* _What this task involves_
As the answer, give every line of the records that includes the word "OPCODE".

Records from a data collection
(** ** What the answers depend on *)

(** X16. The answer of [submit_photo] is decided by the request and by
    what the storage layer does, never by what is stored: the same
    request gets the same answer in any two worlds, whoever is registered,
    however many submissions the tables hold, and whether or not a file
    of that name is already on disk.  The answer of [register] depends on
    the User table only. *)
Theorem answers_independent_of_state (env : Env) (request : Request)
    (w w' : World) :
  response (submit_photo env request w) = response (submit_photo env request w')
  ∧ (users w = users w' →
     response (register env request w) = response (register env request w')).
Proof.
  split.
  - destruct (fields_present request PHOTO_FIELDS) eqn:Hall;
      [| by rewrite !submit_photo_missing].
    destruct (Re.match_ VIT_ID_PATTERN (field request "vitId")) eqn:Hvit.
    + rewrite !submit_photo_file_checks by done.
      destruct (get (files request) "photoFile") as [f |]; [| done].
      destruct (String.eqb (filename f) ""); [done |].
      destruct (extension_allowed (filename f)); [| done].
      unfold save. destruct (save_outcome env) as [| e [part |]]; [| done | done].
      cbn zeta. rewrite !commit_photo. by destruct (commit_error env).
    + destruct (invalid_id_answer env request w) as [_ Hw].
      destruct (invalid_id_answer env request w') as [_ Hw'].
      by rewrite (proj2 (Hw Hall) Hvit), (proj2 (Hw' Hall) Hvit).
  - intros Husers.
    destruct (register_outcomes env request w)
      as [(_ & _ & _) | [(_ & _ & _) | (Hall & Hpw & Hvit & Hv & He)]].
    + unfold register. rewrite Husers.
      repeat match goal with
             | |- context [if ?b then _ else _] => destruct b; try reflexivity
             end.
      unfold session_commit, session_add. cbn [pending new_session app flush insert].
      cbn [User.vit_id User.email]. rewrite Husers.
      repeat case_bool_decide; try reflexivity.
      by destruct (commit_error env).
    + unfold register. rewrite Husers.
      repeat match goal with
             | |- context [if ?b then _ else _] => destruct b; try reflexivity
             end.
      unfold session_commit, session_add. cbn [pending new_session app flush insert].
      cbn [User.vit_id User.email]. rewrite Husers.
      repeat case_bool_decide; try reflexivity.
      by destruct (commit_error env).
    + rewrite (register_beyond_duplicates env request w) by done.
      rewrite (register_beyond_duplicates env request w')
        by (done || by rewrite <- Husers).
      by destruct (commit_error env).
Qed.
(** ** CHAR *)

(** X8. CHAR pops an integer and pushes the string of the one character
    with that code point, for code points from 0 to 0x10FFFF. Outside that
    range [chr] raises ([ValueError], or [OverflowError] beyond a C int),
    and the operand is already popped when the exception leaves. *)
Theorem CHAR_code_point (m : Machine) (rest : list value) (token : value)
        (i : Z) :
  stack m = rest ++ [token] ->
  as_int token = Some i ->
  (0 <= i <= 1114111 ->
   dispatch (VOp OPCODE.CHAR) m
   = Ok tt (set_stack m (rest ++ [VStr [Z.to_N i]]))) /\
  (i < 0 \/ 1114111 < i ->
   exists e,
     (e = ValueError \/ e = OverflowError) /\
     dispatch (VOp OPCODE.CHAR) m = Raise e (set_stack m rest)).
Proof.
  intros Hs Hi.
  unfold Machine.dispatch, bind.
  rewrite (pop_last m rest token Hs).
  unfold py_chr. rewrite Hi.
  split.
  - intros Hr.
    destruct (Z.ltb_spec i (-2147483648)); [lia|].
    destruct (Z.ltb_spec 2147483647 i); [lia|].
    destruct (Z.ltb_spec i 0); [lia|].
    destruct (Z.ltb_spec 1114111 i); [lia|].
    reflexivity.
  - intros Hr.
    destruct (Z.ltb_spec i (-2147483648));
      [exists OverflowError; split; [now right | reflexivity]|].
    destruct (Z.ltb_spec 2147483647 i);
      [exists OverflowError; split; [now right | reflexivity]|].
    simpl orb.
    destruct (Z.ltb_spec i 0);
      [exists ValueError; split; [now left | reflexivity]|].
    destruct (Z.ltb_spec 1114111 i); [|lia].
    exists ValueError. split; [now left | reflexivity].
Qed.

(** ** The effect of a token on the machine *)

Lemma pop_cases (m : Machine) :
  (stack m = [] /\ Machine.pop m = Raise IndexError m) \/
  (exists rest v, stack m = rest ++ [v] /\
                  Machine.pop m = Ok v (set_stack m rest)).
Proof.
  destruct (stack m) as [|x l] eqn:E.
  - left. split; [reflexivity | now apply pop_empty].
  - right. destruct (exists_last (l := x :: l)) as (rest & v & Hl);
      [discriminate|].
    exists rest, v. rewrite Hl. split; [reflexivity|].
    apply pop_last. now rewrite E.
Qed.

Ltac pop_case :=
  match goal with
  | |- context [Machine.pop ?m] =>
      let Hs := fresh "Hs" in
      let Hp := fresh "Hp" in
      let rest := fresh "rest" in
      let v := fresh "v" in
      destruct (pop_cases m) as [[Hs Hp] | (rest & v & Hs & Hp)];
      rewrite Hp; clear Hp; cbv beta iota; simpl stack in Hs
  end.
Arguments shared_channel_ {V} _.
Arguments readable_copies {V} _.
Arguments writable_copies {V} _.
Arguments make_channel {V} _ _.
Arguments drop_copy {V} _ _.
Arguments Call {V} _.
Arguments CopyReadable {V}.
Arguments CopyWritable {V}.
Arguments DropReadable {V}.
Arguments DropWritable {V}.
Arguments callable {V} _ _.
Arguments handle_step {V} _ _.
Arguments handle_run {V} _ _.
Arguments delivered {V} _.
Arguments accepted {V} _ _.
Arguments receives {V} _.
Arguments parked {V} _.
Arguments sound {V} _.
Arguments wakeup_pending {V} _.
Arguments waiters_ {V} _.
Arguments queue_ {V} _.
Arguments closed_ {V} _.
Arguments paused_ {V} _.
Arguments buffer_count_ {V} _.
Arguments resume_count_ {V} _.
Arguments resume_notification_ {V} _.
Arguments scopes_ {V} _.
Arguments defers {V} _.
Arguments default_queue_ {V} _.
Arguments make_shared_channel {V} _ _.
Arguments channel {V} _ _.
Arguments channel_default {V} _.
Arguments is_closed {V} _.
Arguments should_send {V} _.
Arguments resume {V} _.
Arguments close {V} _.
Arguments send {V} _ _.
Arguments receive {V} _.
Arguments run_task {V} _.
Arguments set_resume_notification {V} _ _.
Arguments add_scope_until_closed {V} _ _.
Arguments promise_of {V} _.
Arguments Send {V} _.
Arguments Receive {V}.
Arguments Close {V}.
Arguments SetResumeNotification {V} _.
Arguments AddScope {V} _.
Arguments RunTask {V}.
Arguments step {V} _ _.
Arguments run {V} _ _.
Arguments heeds_pause {V} _ _.
Arguments tasks_run {V} _ _.
Arguments receive_n {V} _ _.
Arguments close_n {V} _ _.
Arguments one_sided {V} _.

End Channel.

Module TcpSocket.

(** A [q::byte_block]: a length and the buffer it has taken over. *)
Record byte_block : Type := mk_byte_block {
  block_size : Z;
  block_data : option nat
}.

(** [uv_buf_t]. *)
Record uv_buf_t : Type := mk_uv_buf {
  base : option nat;
  len : Z
}.

(** What [get_exception_by_errno] builds. *)
Inductive io_exception : Type :=
| by_errno (errno_ : Z).

(** One entry of [write_reqs_]. *)
Record write_info : Type := mk_write_info {
  req_ : nat;
  block_ : byte_block;
  buf_len_ : Z
}.

(** The calls that leave the adapter: into libuv, the allocator, [std::cerr]
    and the reader side of the outbound channel. *)
Inductive call : Type :=
| uv_read_start
| uv_read_stop
| uv_write (write_req : nat) (buf_len : Z)
| close_handle
| delete_buffer (buf_base : nat)
| cerr_remove_this_check
| out_read.

(** The closure that [stop_read] installs, which calls [start_read]. *)
Definition start_read_again : task := 0%nat.

(** The members of [q::writable] and [q::readable] that the adapter calls.
    [write] answers false when the channel no longer takes values. *)
Class Endpoints (chan : Type) : Type := {
  write : byte_block -> chan -> bool * chan;
  should_write : chan -> bool;
  set_resume_notification : task -> bool -> chan -> chan;
  unset_resume_notification : chan -> chan;
  close_with : option io_exception -> chan -> chan
}.

Section Adapter.

Context {chan : Type} `{Endpoints chan}.

(** [UV_EOF] of libuv. *)
Variable UV_EOF : Z.

(** [uv_error_to_errno]. *)
Variable uv_error_to_errno : Z -> Z.

(** The default of the argument of [stop_read], which the class
    declaration gives. *)
Variable reschedule_default : bool.

(** [get_exception_by_errno]. *)
Definition get_exception_by_errno (errno_ : Z) : io_exception :=
  by_errno errno_.

(** The fields of [tcp_socket::pimpl] that the adapter touches, the two
    channels its endpoints lead to, and the calls made so far.  An endpoint
    field is true while its [std::shared_ptr] is not null. *)
Record pimpl : Type := mk_pimpl {
  closed_ : bool;
  channel_in : chan;
  channel_out : chan;
  writable_in_ : bool;
  readable_out_ : bool;
  keep_alive_ : bool;
  write_reqs_ : list write_info;
  cached_bytes_ : Z;
  cache_size : Z;
  calls : list call
}.

Definition with_closed (b : bool) (p : pimpl) :=
  mk_pimpl b (channel_in p) (channel_out p) (writable_in_ p) (readable_out_ p)
    (keep_alive_ p) (write_reqs_ p) (cached_bytes_ p) (cache_size p) (calls p).

Definition with_channel_in (c : chan) (p : pimpl) :=
  mk_pimpl (closed_ p) c (channel_out p) (writable_in_ p) (readable_out_ p)
    (keep_alive_ p) (write_reqs_ p) (cached_bytes_ p) (cache_size p) (calls p).

Definition with_channel_out (c : chan) (p : pimpl) :=
  mk_pimpl (closed_ p) (channel_in p) c (writable_in_ p) (readable_out_ p)
    (keep_alive_ p) (write_reqs_ p) (cached_bytes_ p) (cache_size p) (calls p).

Definition with_writable_in (b : bool) (p : pimpl) :=
  mk_pimpl (closed_ p) (channel_in p) (channel_out p) b (readable_out_ p)
    (keep_alive_ p) (write_reqs_ p) (cached_bytes_ p) (cache_size p) (calls p).

Definition with_readable_out (b : bool) (p : pimpl) :=
  mk_pimpl (closed_ p) (channel_in p) (channel_out p) (writable_in_ p) b
    (keep_alive_ p) (write_reqs_ p) (cached_bytes_ p) (cache_size p) (calls p).

Definition with_keep_alive (b : bool) (p : pimpl) :=
  mk_pimpl (closed_ p) (channel_in p) (channel_out p) (writable_in_ p)
    (readable_out_ p) b (write_reqs_ p) (cached_bytes_ p) (cache_size p)
    (calls p).

Definition with_write_reqs (l : list write_info) (p : pimpl) :=
  mk_pimpl (closed_ p) (channel_in p) (channel_out p) (writable_in_ p)
    (readable_out_ p) (keep_alive_ p) l (cached_bytes_ p) (cache_size p)
    (calls p).

Definition with_cached_bytes (z : Z) (p : pimpl) :=
  mk_pimpl (closed_ p) (channel_in p) (channel_out p) (writable_in_ p)
    (readable_out_ p) (keep_alive_ p) (write_reqs_ p) z (cache_size p)
    (calls p).

Definition with_calls (l : list call) (p : pimpl) :=
  mk_pimpl (closed_ p) (channel_in p) (channel_out p) (writable_in_ p)
    (readable_out_ p) (keep_alive_ p) (write_reqs_ p) (cached_bytes_ p)
    (cache_size p) l.

(** *** The callbacks as state transformers

    A callback either returns, or runs into undefined behaviour (a null
    [shared_ptr] or a past-the-end iterator is dereferenced); in the second
    case the state it had reached by then is kept. *)
Inductive outcome (A : Type) : Type :=
| Ret (a : A) (p : pimpl)
| Undefined (p : pimpl).

Arguments Ret {A} a p.
Arguments Undefined {A} p.

Definition M (A : Type) : Type := pimpl -> outcome A.

Definition ret {A : Type} (a : A) : M A := fun p => Ret a p.

Definition bind {A B : Type} (m : M A) (k : A -> M B) : M B :=
  fun p =>
    match m p with
    | Ret a p1 => k a p1
    | Undefined p1 => Undefined p1
    end.

Definition undefined {A : Type} : M A := fun p => Undefined p.

Definition gets {A : Type} (f : pimpl -> A) : M A := fun p => Ret (f p) p.

Definition modify (f : pimpl -> pimpl) : M unit := fun p => Ret tt (f p).

Definition emit (c : call) : M unit :=
  modify (fun p => with_calls (calls p ++ [c]) p).

Notation "x <- m ;; k" := (bind m (fun x => k))
  (at level 100, m at next level, right associativity).
Notation "m ;; k" := (bind m (fun _ => k))
  (at level 100, right associativity).

(** [start_read], lines 89-150: hands [alloc_cb] and [read_cb] to libuv. *)
Definition start_read : M unit := emit uv_read_start.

* _Task solution_
   dispatch (VOp OPCODE.CHAR) m
     dispatch (VOp OPCODE.CHAR) m = Raise e (set_stack m rest)).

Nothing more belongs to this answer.